A native of Jersey City, N.J., Juris took up guitar at age 10 during the summer of 1963. Accordion, he notes, was a far more popular instrument than guitar at that time. All that would change the following year when Beatlemania washed up on the Jersey shore.
Juris got his first electric guitar on Christmas of 1964, and by the mid-’60s he was playing cover versions of Jimi Hendrix, Cream and the Temptations material in rock and R&B bands around his area. He discovered jazz in his late teens and subsequently studied with Philly jazz guitar legend Pat Martino.
In 1975, Juris made his recording debut on alto saxophonist Eric Kloss’ Bodies’ Warmth (Muse). He later gigged with fusioneer Barry Miles before hooking up with alto-sax burner Richie Cole, appearing on two hot, boppish offerings in 1977’s Alto Madness and 1978’s Keeper of the Flame (both on Muse). In the early ’80s, Juris immersed himself in acoustic guitar, performing duets with Larry Coryell and Biréli Lagrène, and by the late ’80s he joined bassist Gary Peacock’s group.
For the past 10 years Juris has been hitting the road hard with the Dave Liebman Group. “The band started out where we had keyboards,” says Juris, “and then Dave decided that he just wanted to go with the guitar. So my original role was kind of like a second horn, and the guitar is very cool for that. But now that’s completely changed to where I’m more of a colorist and chordal accompanist while also doing a bit of the second horn thing.”
The Liebman gig affords Juris quite a bit of freedom. “Dave is into doing a wide variety of stuff and he pretty much gives me the green light to do whatever I want,” says Juris. “He likes the fact that I can go through different styles in a given set and he also likes the effects for some of the electric Miles stuff that we do [culled from On the Corner, Get Up With It and Dark Magus, all recordings made during Liebman’s tenure with the tumultuous Miles Davis bands of the early ’70s]. So I carry a RAT pedal for a touch of distortion and I also use my Roland GR-50 guitar synth for colors and textures on some tunes. We also do some Jobim music in that band [from Liebman’s GMN.com recording, The Unknown Jobim], so he likes me to play the nylon-string acoustic on that stuff.”

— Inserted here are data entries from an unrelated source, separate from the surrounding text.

(* ===== verification/HpTimerProofs.v ===== *)
(** * The timer manager's invariant

    [arena]: the free list is exactly the empty slots, a queued timer is in
    the queue once and under its current generation, no callback is lost
    except to a stop, and every identifier ever handed out names a slot that
    has not gone back behind it.  The number of timers ever added is bounded
    by the 32-bit generations. *)

From S2P Require Import Prelude HpTimer.
Import HpTimer.

Module HpTimerProofs.

(** ** Identifiers *)

Lemma make_id_parts g i : fits 32 g -> fits 32 i -> id_generation (make_id g i) = g /\ id_index (make_id g i) = i.
Proof.
  intros Hg Hi. unfold make_id, id_generation, id_index, shl.
  assert (Hsh : wrap 64 (g .<< 32) = g * 2 ^ 32).
  { rewrite Z.shiftl_mul_pow2 by lia. apply wrap_small. destruct Hg. split; lia. }
  rewrite Hsh, lor_block by (done || lia). destruct Hg, Hi. split.
  - rewrite Z.shiftr_div_pow2, Z.div_add_l, Z.div_small, Z.add_0_r by lia. unfold u32. apply wrap_small. split; lia.
  - change 0xFFFFFFFF with (Z.ones 32). rewrite Z.land_ones by lia.
    rewrite Z.add_comm, Z.mod_add by lia. apply Z.mod_small. lia.
Qed.

Lemma make_id_inj g i g' i' : fits 32 g -> fits 32 i -> fits 32 g' -> fits 32 i' ->
  make_id g i = make_id g' i' -> g = g' /\ i = i'.
Proof.
  intros Hg Hi Hg' Hi' He. destruct (make_id_parts g i Hg Hi), (make_id_parts g' i' Hg' Hi').
  split; congruence.
Qed.

(** ** The invariant *)

Section arena.
Context (adds : list (Z * Z)) (w : Worker) (now : Z).

Definition count : Z := Z.of_nat (length adds).

(** A callback is in its slot, or out with the worker, or lost to a stop. *)
Definition callback_ok (stopped : bool) (i g : Z) (cb : option Z) : Prop :=
  match cb with
  | Some cb => (make_id g i, cb) ∈ adds
  | None => stopped = true \/ exists cb k, w = Calling i g cb k
  end.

Juris uses a nylon-string Takamine acoustic guitar for the Brazilian music, but his main ax since 1980 has been a thin hollow-body guitar made by New Jersey luthier Tom Doyle. He also plays a closed archtop (no f-holes) built by Phoenix luthier Glen McKerrihan.

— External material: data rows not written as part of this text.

Lemma step_ok adds s ev s' : sys_ok adds s -> hp_step s ev s' ->
  count (match added_of ev with Some x => x :: adds | None => adds end) < 2 ^ 32 ->
  sys_ok (match added_of ev with Some x => x :: adds | None => adds end) s'.
Proof.
  intros [Ha Hse Hw] Hst Hc. destruct Hst as [s now e cb m id Hn Hadd|s at_ p cb m id Hadd|s id m b Hr|s id m He|s id m b Hd|s
    |s n Hn|s now Hwk Hn|s m out Hwk Hp|s idx gen cb k r now m again Hwk Hn Hs|s target now Hwk Hn Ht|s Hwk];
    cbn [added_of poll_event] in *.
  - unfold count in Hc. cbn in Hc.
    destruct (allocate_arena adds (worker s) (seen s) (inner s) (mkEntry (now + e) None true false (Some cb)) cb)
      as (m' & i & g & Hal & Ha' & _); [done|unfold count; lia|done|done|].
    unfold add_one_shot in Hadd. rewrite Hal in Hadd. injection Hadd as <- <-. constructor; cbn; [done|lia|done].
  - unfold count in Hc. cbn in Hc.
    destruct (allocate_arena adds (worker s) (seen s) (inner s) (mkEntry at_ (Some p) true false (Some cb)) cb)
      as (m' & i & g & Hal & Ha' & _); [done|unfold count; lia|done|done|].
    unfold add_recurring in Hadd. rewrite Hal in Hadd. injection Hadd as <- <-. by constructor.
  - replace m with (fst (deallocate (inner s) id)) by (unfold remove in Hr; by rewrite Hr).
    constructor; cbn; [by apply deallocate_arena|done|]. intros w Hwk Had Hwa i s1 t Hs1 Ht.
    apply (Hw w Hwk Had Hwa i s1 t); [by eapply deallocate_get|done].
  - replace m with (fst (set_enabled (inner s) id true)) by (unfold enable in He; by rewrite He).
    constructor; cbn; [by apply set_enabled_arena|done|done].
  - replace m with (fst (disable (inner s) id)) by (by rewrite Hd).
    constructor; cbn; [by apply set_enabled_arena|done|]. intros w Hwk Had Hwa i s1 t Hs1 Ht He.
    apply (Hw w Hwk Had Hwa i s1 t); [by eapply disable_get|done|done].
  - constructor; [|done|done]. destruct Ha. constructor; try done. cbn. intros i s1 Hs1. destruct (a_slot0 i s1 Hs1) as [Hg Hl].
    split; [done|]. intros t Ht. destruct (Hl t Ht) as [? [? ? Hk]]. split; [done|]. constructor; [done..|].
    unfold callback_ok in *. destruct (callback t); [done|by left].
  - by constructor.
  - constructor; cbn; [|lia|done]. apply (arena_clock _ _ (seen s)); [lia|]. rewrite Hwk in Ha. by apply (arena_idle adds Polling).
  - rewrite Hwk in Ha. destruct (poll_ok adds _ _ _ _ Ha Hp) as [Ha' Hout].
    replace (added_of _) with (@None (Z * Z)) in * by (by destruct out as [|? ? []|]).
    constructor; cbn; [done|done|]. intros w Hwt _ _. destruct out as [|? ? []|w']; try done. cbn in Hwt. injection Hwt as <-.
    rewrite Hout. apply next_wakeup_covers.
  - replace (added_of _) with (@None (Z * Z)) in * by (by destruct again). rewrite Hwk in Ha.
    constructor; cbn; [by eapply settle_arena|lia|]. by destruct again.
  - constructor; cbn; [|lia|done]. rewrite Hwk in Ha. by apply (arena_idle adds (Waiting (Some target))).
  - constructor; cbn; [|done|done]. rewrite Hwk in Ha. by apply (arena_idle adds (Waiting None)).
Qed.

Lemma new_ok start : sys_ok [] (system_new start).
Proof.
  constructor; [|done|done].
  assert (Hnone : forall i s, aget (@nil Slot) i = Some s -> False) by (intros ? ? [Hi _]%aget_inv; cbn in Hi; lia).
  constructor; cbn; try done; try by constructor.
  - intros i. split; [by intros ?%not_elem_of_nil|]. intros (s & Hs & _). by destruct (Hnone _ _ Hs).
  - intros i s Hs. by destruct (Hnone _ _ Hs).
  - by intros i g ?%not_elem_of_nil.
  - by intros id cb ?%not_elem_of_nil.
Qed.

Lemma run_count tr ev : count (adds_of (tr ++ [ev])) < 2 ^ 32 -> count (adds_of tr) < 2 ^ 32.
Proof. rewrite adds_snoc. destruct (added_of ev); unfold count; cbn; lia. Qed.

Lemma run_ok start tr s : hp_run (system_new start) tr s -> count (adds_of tr) < 2 ^ 32 -> sys_ok (adds_of tr) s.
Proof.
  intros Hr. remember (system_new start) as s0 eqn:E. induction Hr as [s0|s0 tr s1 ev s2 Hr IH Hs]; subst.
  - intros _. apply new_ok.
  - intros Hc. specialize (IH eq_refl (run_count _ _ Hc)). rewrite adds_snoc in *. by apply (step_ok _ s1).
Qed.

(** ** What the operations leave of the other timers *)

Definition live (m : TimerManagerInner) (i g : Z) (t : TimerEntry) : Prop :=
  exists s, aget (slots m) i = Some s /\ generation s = g /\ timer s = Some t.

(** [m'] has the slots of [m] under the same generations, and each timer in it
    was in [m] and is related to what it was. *)
Definition evolves (R : Z -> Z -> TimerEntry -> TimerEntry -> Prop) (m m' : TimerManagerInner) : Prop :=
  (forall i g, reached m i g -> reached m' i g) /\
  forall i g t', live m' i g t' -> exists t, live m i g t /\ R i g t t'.

Definition same_schedule (t t' : TimerEntry) : Prop :=
  next_expiration t' = next_expiration t /\ period t' = period t.

Definition quiet : Z -> Z -> TimerEntry -> TimerEntry -> Prop := fun _ _ => same_schedule.

Lemma evolves_refl (R : Z -> Z -> TimerEntry -> TimerEntry -> Prop) m : (forall i g t, R i g t t) -> evolves R m m.
Proof. intros HR. split; [done|]. intros i g t Ht. exists t. by split. Qed.

Lemma quiet_refl m : evolves quiet m m.
Proof. by apply evolves_refl. Qed.

Lemma quiet_trans m1 m2 m3 : evolves quiet m1 m2 -> evolves quiet m2 m3 -> evolves quiet m1 m3.
Proof.
  intros [H1 H2] [H3 H4]. split; [auto|]. intros i g t'' Ht. destruct (H4 _ _ _ Ht) as (t' & Ht' & [? ?]).
  destruct (H2 _ _ _ Ht') as (t & ? & [? ?]). exists t. split; [done|]. split; congruence.
Qed.

Lemma set_slot_evolves (R : Z -> Z -> TimerEntry -> TimerEntry -> Prop) m i s s' :
  (forall j g t, j <> i -> R j g t t) -> aget (slots m) i = Some s -> generation s' = generation s ->
  (forall t', timer s' = Some t' -> exists t, timer s = Some t /\ R i (generation s) t t') ->
  evolves R m (set_slot m i s').
Proof.
  intros HR Hs Hg Ht. split.
  - intros j g. apply (set_slot_reached m i s' s); [done|lia].
  - intros j g t' (sj & Hj & Hgj & Htj). rewrite (set_slot_get _ _ _ _ _ Hs) in Hj. case_decide.
    + subst. injection Hj as <-. destruct (Ht _ Htj) as (t & ? & ?). exists t. rewrite Hg. split; [|done]. by exists s.
    + exists t'. split; [by exists sj|by apply HR].
Qed.

Lemma deallocate_stop m id : stop (fst (deallocate m id)) = stop m.
Proof. unfold deallocate. by repeat case_match. Qed.

Lemma deallocate_evolves m id : evolves quiet m (fst (deallocate m id)).
Proof.
  unfold deallocate. destruct (aget (slots m) (id_index id)) as [s|] eqn:Hs; [|apply quiet_refl].
  destruct (_ && _); [|apply quiet_refl]. by apply (set_slot_evolves quiet m (id_index id) s).
Qed.

Lemma set_enabled_stop m id b : stop (fst (set_enabled m id b)) = stop m.
Proof. unfold set_enabled. by repeat case_match. Qed.

Lemma set_enabled_evolves m id b : evolves quiet m (fst (set_enabled m id b)).
Proof.
  unfold set_enabled. destruct (aget (slots m) (id_index id)) as [s|] eqn:Hs; [|apply quiet_refl].
  destruct (generation s =? _); [|apply quiet_refl]. destruct (timer s) as [t|] eqn:Ht; [|apply quiet_refl].
  apply (set_slot_evolves quiet m (id_index id) s); [done..|]. intros t' [= <-]. by exists t.
Qed.

Lemma scanned_evolves now m : evolves quiet m (scanned now m).
Proof.
  split.
  - intros i g (s & Hs & Hg). exists (mark now s). cbn. rewrite aget_map, Hs. split; [done|].
    by destruct (mark_facts now s) as [-> _].
  - intros i g t' (s' & Hs' & Hg & Ht'). cbn in Hs'. rewrite aget_map in Hs'. apply fmap_Some in Hs' as (s & Hs & ->).
    destruct (mark_facts now s) as (Hmg & _ & Hmt). destruct (Hmt _ Ht') as (t & Ht & _ & ? & _).
    exists t. split; [exists s; split_and!; [done|congruence|done]|]. split; [done|].
    unfold mark in Ht'. rewrite Ht in Ht'. destruct (queued now s); cbn in Ht'; simplify_eq/=; congruence.
Qed.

Eagerly sought out by his fellow musicians, he has provided accompaniment for numerous recordings. In the mid eighties Vic teamed up with the phenomenally talented guitarist Bireli LaGrene during an engagement at Fat Tuesday’s, a New York City jazz club. Vic and LaGrene, a young gypsy whose spirited style recalls that of legendary guitarist Django Reinhardt, began playing together regularly. Their popular performances were charged with the intensity of two masters challenging each other to new heights.
One thing led to another. Vic and LaGrene toured Europe together. They recorded Bireli LaGrene Live, featuring Vic Juris for the German label Jazzpoint. It was during this time that Vic started spending a lot of time on the continent. He toured with alto saxophonist Richie Cole; pianist and composer Michel Legrand and then again as part of a guitar trio with Bireli LaGrene and Englishman John Etheridge.

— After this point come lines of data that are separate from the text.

(* ===== verification/NetClaims.v ===== *)
(** * The gateway's packets: theorems

    What a receiver reads of a frame the gateway builds, and the reassembly of
    fragmented datagrams. *)

From S2P Require Import Prelude Packet PacketProofs Frag.

(** ** Fragments and their reassembly

    The fragments of a datagram are contiguous; the map of those received is
    the datagram's list of fragments filtered by what has arrived, whatever
    the order and however often. *)

Module FragProofs.

Import Packet PacketProofs Frag.
#[local] Open Scope Z_scope.

(** Non-empty pieces, one after another from [o]. *)
Fixpoint contig (o : nat) (cs : list (nat * list Z)) : Prop :=
  match cs with
  | [] => True
  | (o', d) :: cs' => o' = o /\ d <> [] /\ contig (o + length d) cs'
  end.

Lemma contig_ge o cs c : contig o cs -> c ∈ cs -> (o <= fst c)%nat.
Proof.
  revert o. induction cs as [|[o' d] cs IH]; intros o Hc Hin; [by apply not_elem_of_nil in Hin|].
  destruct Hc as (-> & _ & Hc). apply elem_of_cons in Hin as [->|Hin]; [done|]. specialize (IH _ Hc Hin). lia.
Qed.

Lemma contig_unique o cs c c' : contig o cs -> c ∈ cs -> c' ∈ cs -> fst c = fst c' -> c = c'.
Proof.
  revert o. induction cs as [|[o' d] cs IH]; intros o Hc Hin Hin' E; [by apply not_elem_of_nil in Hin|].
  destruct Hc as (-> & Hd & Hc). apply elem_of_cons in Hin as [->|Hin]; apply elem_of_cons in Hin' as [->|Hin']; try done.
  - pose proof (contig_ge _ _ _ Hc Hin'). destruct d; [done|]. cbn in *. lia.
  - pose proof (contig_ge _ _ _ Hc Hin). destruct d; [done|]. cbn in *. lia.
  - by apply (IH _ Hc).
Qed.

Lemma filter_ext_in {A} (P Q : A -> Prop) `{!forall c, Decision (P c)} `{!forall c, Decision (Q c)} (l : list A) :
  (forall c, c ∈ l -> P c <-> Q c) -> filter P l = filter Q l.
Proof.
  induction l as [|c l IH]; intros HPQ; [done|]. rewrite !filter_cons.
  rewrite (decide_ext (P c) (Q c)) by (apply HPQ; by left). rewrite IH; [done|]. intros c' Hc'. apply HPQ. by right.
Qed.

(** Receiving a piece adds it to those received. *)
Lemma insert_filter o cs (P : nat * list Z -> Prop) `{!forall c, Decision (P c)} c :
  contig o cs -> c ∈ cs ->
  frag_insert (fst c) (snd c) (filter P cs) = filter (fun c' => P c' \/ c' = c) cs.
Proof.
  revert o. induction cs as [|[o' d'] cs IH]; intros o Hc Hin; [by apply not_elem_of_nil in Hin|].
  destruct Hc as (-> & Hd & Hc). destruct c as [oc dc]. cbn [fst snd] in *.
  assert (Hlen : (0 < length d')%nat) by (destruct d'; [done|cbn; lia]).
  apply elem_of_cons in Hin as [[= -> ->]|Hin].
  - rewrite (filter_cons (fun c' => P c' \/ c' = (o, d'))). rewrite decide_True by (by right).
    assert (Hrest : filter (fun c' => P c' \/ c' = (o, d')) cs = filter P cs).
    { apply filter_ext_in. intros c' Hin'. split; [|by left]. intros [Hp|E]; [exact Hp|]. subst c'.
      pose proof (contig_ge _ _ _ Hc Hin'). cbn in *. lia. }
    rewrite Hrest, filter_cons. case_decide.
    + cbn [frag_insert]. by rewrite Nat.ltb_irrefl, Nat.eqb_refl.
    + destruct (filter P cs) as [|[o2 d2] l] eqn:E; [done|]. cbn [frag_insert].
      assert (Ho2 : (o + length d' <= o2)%nat).
      { apply (contig_ge _ cs (o2, d2) Hc). assert (Hm : (o2, d2) ∈ filter P cs) by (rewrite E; by left).
        by apply list_elem_of_filter in Hm as [_ Hm]. }
      by rewrite (proj2 (Nat.ltb_lt _ _)) by lia.
  - pose proof (contig_ge _ _ _ Hc Hin) as Hoc. cbn in Hoc. rewrite !filter_cons.
    assert (Hne : (o, d') <> (oc, dc)) by (intros E; injection E as -> ->; lia).
    rewrite (decide_ext (P (o, d') \/ (o, d') = (oc, dc)) (P (o, d'))) by tauto.
    case_decide; [|by apply (IH _ Hc)]. cbn [frag_insert].
    rewrite (proj2 (Nat.ltb_ge _ _)) by lia. rewrite (proj2 (Nat.eqb_neq _ _)) by lia. f_equal. by apply (IH _ Hc).
Qed.

Lemma last_elem {A} (l : list A) x : list.last l = Some x -> x ∈ l.
Proof. intros [l' ->]%last_Some. apply elem_of_app. right. by left. Qed.

Lemma list_filter_all {A} (P : A -> Prop) `{!forall c, Decision (P c)} (l : list A) : Forall P l -> filter P l = l.
Proof. induction 1 as [|c l Hc _ IH]; [done|]. by rewrite filter_cons, decide_True, IH. Qed.

(** Joining everything gives the bytes; a missing piece before one that is
    there is a gap. *)
Lemma join_all out cs : contig (length out) cs -> join out cs = Some (out ++ concat (map snd cs)).
Proof.
  revert out. induction cs as [|[o d] cs IH]; intros out Hc; cbn [join map concat snd]; [by rewrite app_nil_r|].
  destruct Hc as (-> & _ & Hc). rewrite Nat.eqb_refl, IH by (by rewrite length_app). by rewrite app_assoc.
Qed.

Lemma join_gap out cs (P : nat * list Z -> Prop) `{!forall c, Decision (P c)} :
  contig (length out) cs -> (exists c, c ∈ cs /\ ~ P c) -> (exists c, list.last cs = Some c /\ P c) ->
  join out (filter P cs) = None.
Proof.
  revert out. induction cs as [|[o d] cs IH]; intros out Hc [c [Hin Hn]] [l [Hl HPl]]; [done|].
  destruct Hc as (-> & Hd & Hc). rewrite filter_cons. case_decide as HP.
  - cbn [join]. rewrite Nat.eqb_refl. destruct cs as [|c2 cs].
    { exfalso. apply list_elem_of_singleton in Hin as ->. done. }
    apply IH; [by rewrite length_app| |by exists l].
    exists c. split; [|done]. apply elem_of_cons in Hin as [->|?]; done.
  - destruct (filter P cs) as [|[o2 d2] rest] eqn:E.
    + exfalso. destruct cs as [|c2 cs]; [cbn in Hl; by injection Hl as <-|].
      assert (Hm : l ∈ filter P (c2 :: cs)) by (apply list_elem_of_filter; split; [done|]; apply last_elem; exact Hl).
      rewrite E in Hm. by apply not_elem_of_nil in Hm.
    + cbn [join]. assert (Ho2 : (length out + length d <= o2)%nat).
      { apply (contig_ge _ cs (o2, d2) Hc). assert (Hm : (o2, d2) ∈ filter P cs) by (rewrite E; by left).
        by apply list_elem_of_filter in Hm as [_ Hm]. }
      assert (Hlen : (0 < length d)%nat) by (destruct d; [done|cbn; lia]).
      by rewrite (proj2 (Nat.eqb_neq _ _)) by lia.
Qed.

(** Only the last piece reaches the end. *)
Lemma contig_end o cs c : contig o cs -> c ∈ cs ->
  (fst c + length (snd c) <= o + length (concat (map snd cs)))%nat /\
  ((fst c + length (snd c) = o + length (concat (map snd cs)))%nat <-> list.last cs = Some c).
Proof.
  revert o. induction cs as [|[o' d] cs IH]; intros o Hc Hin; [by apply not_elem_of_nil in Hin|].
  destruct Hc as (-> & Hd & Hc). cbn [map concat snd]. rewrite length_app. apply elem_of_cons in Hin as [->|Hin].
  - cbn [fst snd]. split; [lia|]. destruct cs as [|[o2 d2] cs]; [cbn; split; [done|lia]|].
    destruct Hc as (-> & Hd2 & Hc). split; [|intros E].
    + intros E. exfalso. cbn [map concat snd] in E. rewrite length_app in E. destruct d2; [done|]. cbn in E. lia.
    + exfalso. assert (Hin : (o, d) ∈ ((o + length d)%nat, d2) :: cs) by (apply last_elem; exact E).
      pose proof (contig_ge (o + length d) (((o + length d)%nat, d2) :: cs) (o, d) ltac:(by split) Hin). destruct d; [done|]. cbn in *. lia.
  - destruct (IH _ Hc Hin) as [H1 H2]. split; [lia|]. rewrite <- Nat.add_assoc in H2. rewrite H2.
    destruct cs; [by apply not_elem_of_nil in Hin|]. done.
Qed.

Section Datagram.

Context (cs : list (nat * list Z)) (dgram : list Z).
Hypothesis Hcontig : contig 0 cs.
Hypothesis Hcs : cs <> [].
Hypothesis Hdgram : concat (map snd cs) = dgram.

(** [p] holds the pieces [got] of the datagram. *)
Definition holds (got : list (nat * list Z)) (p : Partial) : Prop :=
  frags p = filter (fun c => c ∈ got) cs /\
  total p = match list.last cs with Some c => if decide (c ∈ got) then Some (length dgram) else None | None => None end.

Definition all_got (got : list (nat * list Z)) : Prop := Forall (fun c => c ∈ got) cs.

#[export] Instance all_got_dec got : Decision (all_got got).
Proof. apply _. Defined.

Lemma last_piece : exists l, list.last cs = Some l /\ l ∈ cs.
Proof.
  destruct (list.last cs) as [l|] eqn:E; [exists l; split; [done|by apply last_elem]|]. by apply last_None in E.
Qed.

Lemma holds_add got p now c : holds got p -> c ∈ cs ->
  let '(p', out) := partial_add p now (fst c) (snd c) (fst c + length (snd c) <? length dgram)%nat in
  holds (c :: got) p' /\ last p' = now /\ out = if decide (all_got (c :: got)) then Some dgram else None.
Proof.
  intros [Hf Ht] Hin. destruct last_piece as (l & Hl & Hlin). unfold partial_add. cbn [frags total last].
  destruct (contig_end 0 cs c Hcontig Hin) as [Hle Hend]. rewrite Hdgram in Hle, Hend. cbn [Nat.add] in Hle, Hend.
  assert (Hf' : frag_insert (fst c) (snd c) (frags p) = filter (fun c' => c' ∈ c :: got) cs).
  { rewrite Hf, (insert_filter 0) by done. apply filter_ext_in. intros c' _. rewrite elem_of_cons. tauto. }
  set (tot := if (fst c + length (snd c) <? length dgram)%nat then _ else _).
  assert (Htot : tot = if decide (l ∈ c :: got) then Some (length dgram) else None).
  { unfold tot. rewrite Ht, Hl. rewrite (decide_ext (l ∈ c :: got) (l = c \/ l ∈ got)) by (by rewrite elem_of_cons).
    destruct (Nat.ltb_spec (fst c + length (snd c)) (length dgram)) as [Hlt|Hge].
    - assert (Hne : l <> c) by (intros ->; apply Hend in Hl; lia). by repeat case_decide; try tauto.
    - assert (Heq : list.last cs = Some c) by (apply Hend; lia). rewrite Hl in Heq. injection Heq as ->.
      rewrite decide_True by (by left). f_equal. lia. }
  rewrite Hf', Htot. split; [|split; [done|]].
  - split; [done|]. cbn [total]. by rewrite Hl.
  - destruct (decide (all_got (c :: got))) as [Ha|Hna].
    + assert (Hal : l ∈ c :: got) by (unfold all_got in Ha; rewrite Forall_forall in Ha; by apply Ha).
      rewrite decide_True by done. cbn [mbind option_bind].
      rewrite (list_filter_all _ cs Ha). rewrite (join_all [] cs Hcontig), Hdgram. cbn [mbind option_bind app].
      by rewrite Nat.eqb_refl.
    + case_decide as Hal; [|done]. cbn [mbind option_bind].
      rewrite (join_gap [] cs _ Hcontig); [done| |by exists l].
      apply not_Forall_Exists, Exists_exists in Hna; [|apply _]. destruct Hna as (c' & Hc' & Hn). by exists c'.
Qed.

Vic found a warm welcome in Europe, where audiences are somewhat more sophisticated in their appreciation of jazz. European promoters were quick to book him, confident that he would draw a crowd. While spending much of his time in Europe, Vic nevertheless managed to keep busy back in the states. He often teamed up with guitarist Larry Coryell playing festivals and Jazz Clubs throughout the country. He also traveled with Gary Peacock in duet throughout the European circuit.
Vic has been a member of the David Liebman group since 1991. This band has recorded 10 CDs, traveled throughout Europe, Japan, Israel, and the United States throughout the 1990s and is still going strong till this day. He was a member of the Gary Peacock Quartet and musical director of the Charles Mingus Guitar Quintet. Vic performed at George Wein’s J.V.C. Festival, in duets with John Abercrombie and Russell Malone. He performs with Jeremy Steig, James Moody, Charlie Mariano to name a few.
As a leader Vic Juris has performed in the U.S. and in European venues. His own quartet includes saxophonist Dick Oatts. Vic’s band has recorded records on Steeple Chase, “Night Tripper”, “Pastels” 1997, “Moonscape” 1998, “Remembering Eric Dolphy” 2000. His CD “Songbook” hit top 10 pics in 2000. Vic has also recorded on Double Time Records “Music of Alec Wilder.” Vic’s 2004 release of “Blue Horizon” listed him as top pics for the year 2004.